Handles multiple HTTP status codes to communicate with the client.
Returns a 200 status code irrespective of the success of the query.
Can support multiple data formats.
Returns the data in JSON format.
Hard to maintain consistency across platforms.
Consistent across a variety of platforms.
REST uses various HTTP methods such as GET, POST, PUT, PATCH, etc for either retrieving or modifying the data.
Usually the GraphQL queries are performed using the HTTP POST request method.
One query can handle only one router function each time.
Single query can call various resolvers to fetch data from multiple resources.
A widely accepted standard with a mature ecosystem.
Seen as a revolutionary alternative to REST however it is not implemented that often.
Gets challenging to maintain different versions of a REST API.
Need not worry about maintaining old versions of API as GraphQL has @deprecated annotation that lets the client know which field can no longer be used while also maintaining.

Conclusion

When choosing between GraphQL vs REST, we need to consider certain aspects such as the skill set of developers, the number of data sources and changes in the data sources. Ideally, if you’re dealing with a lot of data sources, GraphQL would be a better choice as you can abstract data sources at the backend and invoke the requested data. Similarly, if you’re dealing with frequent changes in the data source, GraphQL is suitable as you can swap the resolvers easily.
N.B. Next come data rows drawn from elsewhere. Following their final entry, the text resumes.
(** C5: a restart forgets only what was buffered in memory, when no metadata write was
    lost.  Take a durable cache of less than 2^57 bytes, as newly opened and restarted
    ones are, use it in any way in which no metadata write fails (payload writes and
    reads may), and end with a metadata tick whose writes succeed.  Opening the file
    again, with reads and buffer allocations that succeed, always gives a cache: it
    shows exactly the objects of the old one except those still in a write buffer, so
    all of them when the buffers had been flushed, and it is durable again. *)
Theorem restart_restores `{HasherOk} `{StorageFileOk F} `{!PayloadReader F} `{!PayloadReaderOk F} `{RetentionScorer Hist}
    (R : F → Prop) (open_data_file : Z → outcome (result DataFileError F)) capacity0 payload_version size allocs d0 d d1 log f :
  let c := whole_chunks capacity0 in
  2 * CHUNK_BYTES ≤ capacity0 → capacity0 < 2 ^ 57 → (0 < size)%nat → Forall (λ b, b = true) allocs →
  durable payload_version c (file_bounds c) d0 → rtc (disk_step (Hist := Hist) size) d0 d →
  metadata_tick d = Done (d1, log) → Forall (λ r, r = Ok ()) log →
  reliable R → open_data_file c = Done (Ok f) → R f → capacity f = c → contents f = contents (file d1) →
  ∃ d2, open_disk_cache open_data_file capacity0 payload_version size allocs = Done (Ok d2)
    ∧ durable payload_version c (file_bounds c) d2
    ∧ (∀ key, view d2 key = view (discard_pending d1) key ∧ view d1 key = view d key)
    ∧ ((∀ x, x ∈ shards d → buffered x.2 = []) → ∀ key, view d2 key = view d key).
Proof.
  intros c Hcap H57 Hsize Hallocs Hd0 Hsteps Htick Hlog Hrel Hf HR Hfc Hcont.
  assert (Hd := disk_steps_durable size _ _ _ _ _ Hsteps Hd0).
  destruct (rounds_durable payload_version c (file_bounds c) (length (shards d)) 0 d d1 log Hd eq_refl ltac:(lia) Htick Hlog) as [Hd1 Hset].
  destruct (metadata_tick_ok (file_bounds c) d (du_ok _ _ _ _ Hd)) as (d1' & log' & Htick' & [_ Hv _ Hbuf _]). rewrite Htick in Htick'. injection Htick' as <- <-.
  destruct (reopen_durable R open_data_file capacity0 payload_version size allocs d1 f Hcap H57 Hsize Hallocs Hd1 Hset Hrel Hf HR Hfc Hcont) as (d2 & Hopen & Hd2 & Hview).
  exists d2. split_and!; [done|done|by intros key|]. intros Hempty key. rewrite Hview, <-Hv. unfold view. cbn [discard_pending shards file]. rewrite length_fmap, list_lookup_fmap.
  destruct (shards d1 !! shard_index_for_key (length (shards d1)) key) as [x|] eqn:Hx; [|done]. cbn.
  specialize (Hbuf (shard_index_for_key (length (shards d1)) key)). rewrite Hx in Hbuf. cbn in Hbuf. symmetry in Hbuf. apply fmap_Some in Hbuf as (x0 & Hx0 & Heq).
  unfold buffer_get, buffer_entry. cbn [buffered]. rewrite Heq, (Hempty x0) by (by eapply list_elem_of_lookup_2). done.
Qed.

Lemma restart_restores_witness :
  let _ := sum_hasher in let _ := sample_scorer in
  ∃ d0 d r d1 log d2, open_disk_cache (sample_open (λ _, Byte.x00)) (9 * CHUNK_BYTES) 7 64 [] = Done (Ok d0)
    ∧ insert_batch () 64 (merge_sort shorter) d0 restart_entries = Done (d, r) ∧ metadata_tick d = Done (d1, log)
    ∧ open_disk_cache (sample_open (contents (file d1))) (9 * CHUNK_BYTES) 7 64 [] = Done (Ok d2)
    ∧ ∀ key, view d2 key = view (discard_pending d1) key.
Proof.
  intros hash scorer. assert (Hh : @HasherOk hash) by apply sum_hasher_ok. destruct sample_opened as (d0 & Hopen). fold hash in Hopen.
  destruct (sample_history d0 Hopen) as (d & r & Hd0 & Hrun & Hd). fold hash scorer in Hd0, Hrun, Hd.
  destruct (metadata_tick_ok (file_bounds (whole_chunks (9 * CHUNK_BYTES))) d (du_ok _ _ _ _ Hd)) as (d1 & log & Htick & _).
  assert (Hlog : Forall (λ r, r = Ok ()) log).
  { eapply (rounds_succeed (λ _, True) 7 (whole_chunks (9 * CHUNK_BYTES)) (file_bounds (whole_chunks (9 * CHUNK_BYTES))) (length (shards d)) 0 d); [exact Hd| |done|done|exact Htick].
    intros j b Hj. by destruct (file_bounds_spec (whole_chunks (9 * CHUNK_BYTES)) ltac:(done) ltac:(done)) as (_ & _ & (? & ? & ? & ? & ? & ? & ?)%(λ H, H j b Hj) & _). }
  destruct (rounds_durable 7 (whole_chunks (9 * CHUNK_BYTES)) (file_bounds (whole_chunks (9 * CHUNK_BYTES))) (length (shards d)) 0 d d1 log Hd eq_refl ltac:(lia) Htick Hlog) as [Hd1 _].
  destruct (restart_restores (Hist := unit) (λ _, True) (sample_open (contents (file d1))) (9 * CHUNK_BYTES) 7 64 [] d0 d d1 log (mkPlainFile (whole_chunks (9 * CHUNK_BYTES)) (contents (file d1))))
    as (d2 & Hopen2 & _ & Hview & _); [unfold CHUNK_BYTES; lia|unfold CHUNK_BYTES; lia|lia|constructor|exact Hd0| |exact Htick|exact Hlog|exact (faultless_reliable (λ _, True))|reflexivity|exact I|reflexivity|reflexivity|].
  { apply rtc_once. eapply (step_batch 64 _ _ ()); [apply merge_sort_by_length| |exact Hrun]. by repeat constructor. }
  exists d0, d, r, d1, log, d2. split_and!; [exact Hopen|exact Hrun|exact Htick|exact Hopen2|]. intros key. apply Hview.
Defined.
According to a study founded by ProgrammableWeb in 2017, roughly 80% of APIs were designed in REST style. REST is suitable in scenarios where developers with a tight schedule are comfortable in designing the API according to REST constraints. Also who controls the client is equally important since GraphQL is client-centric and not being able to control the client would make it difficult to deploy a graphql client.

Deciding which API technology is better than the other is not an easy task as REST and GraphQL both have their pros and cons. GraphQL was primarily created to deal with the shortages of REST API such as avoiding multiple round trips and offering better bandwidth due to the shift in mobile applications. However, GraphQL fails to deal with issues related to monitoring and error reporting. In this case, REST has the upper-hand as it returns HTTP status codes according to the error.

Choosing an API design architecture ultimately boils down to the requirements of the business. It wouldn’t be wise to assume that a particular architectural style fulfills every application's requirements. To get the best of both worlds, a combination of REST and GraphQL can be useful in dealing with different scenarios.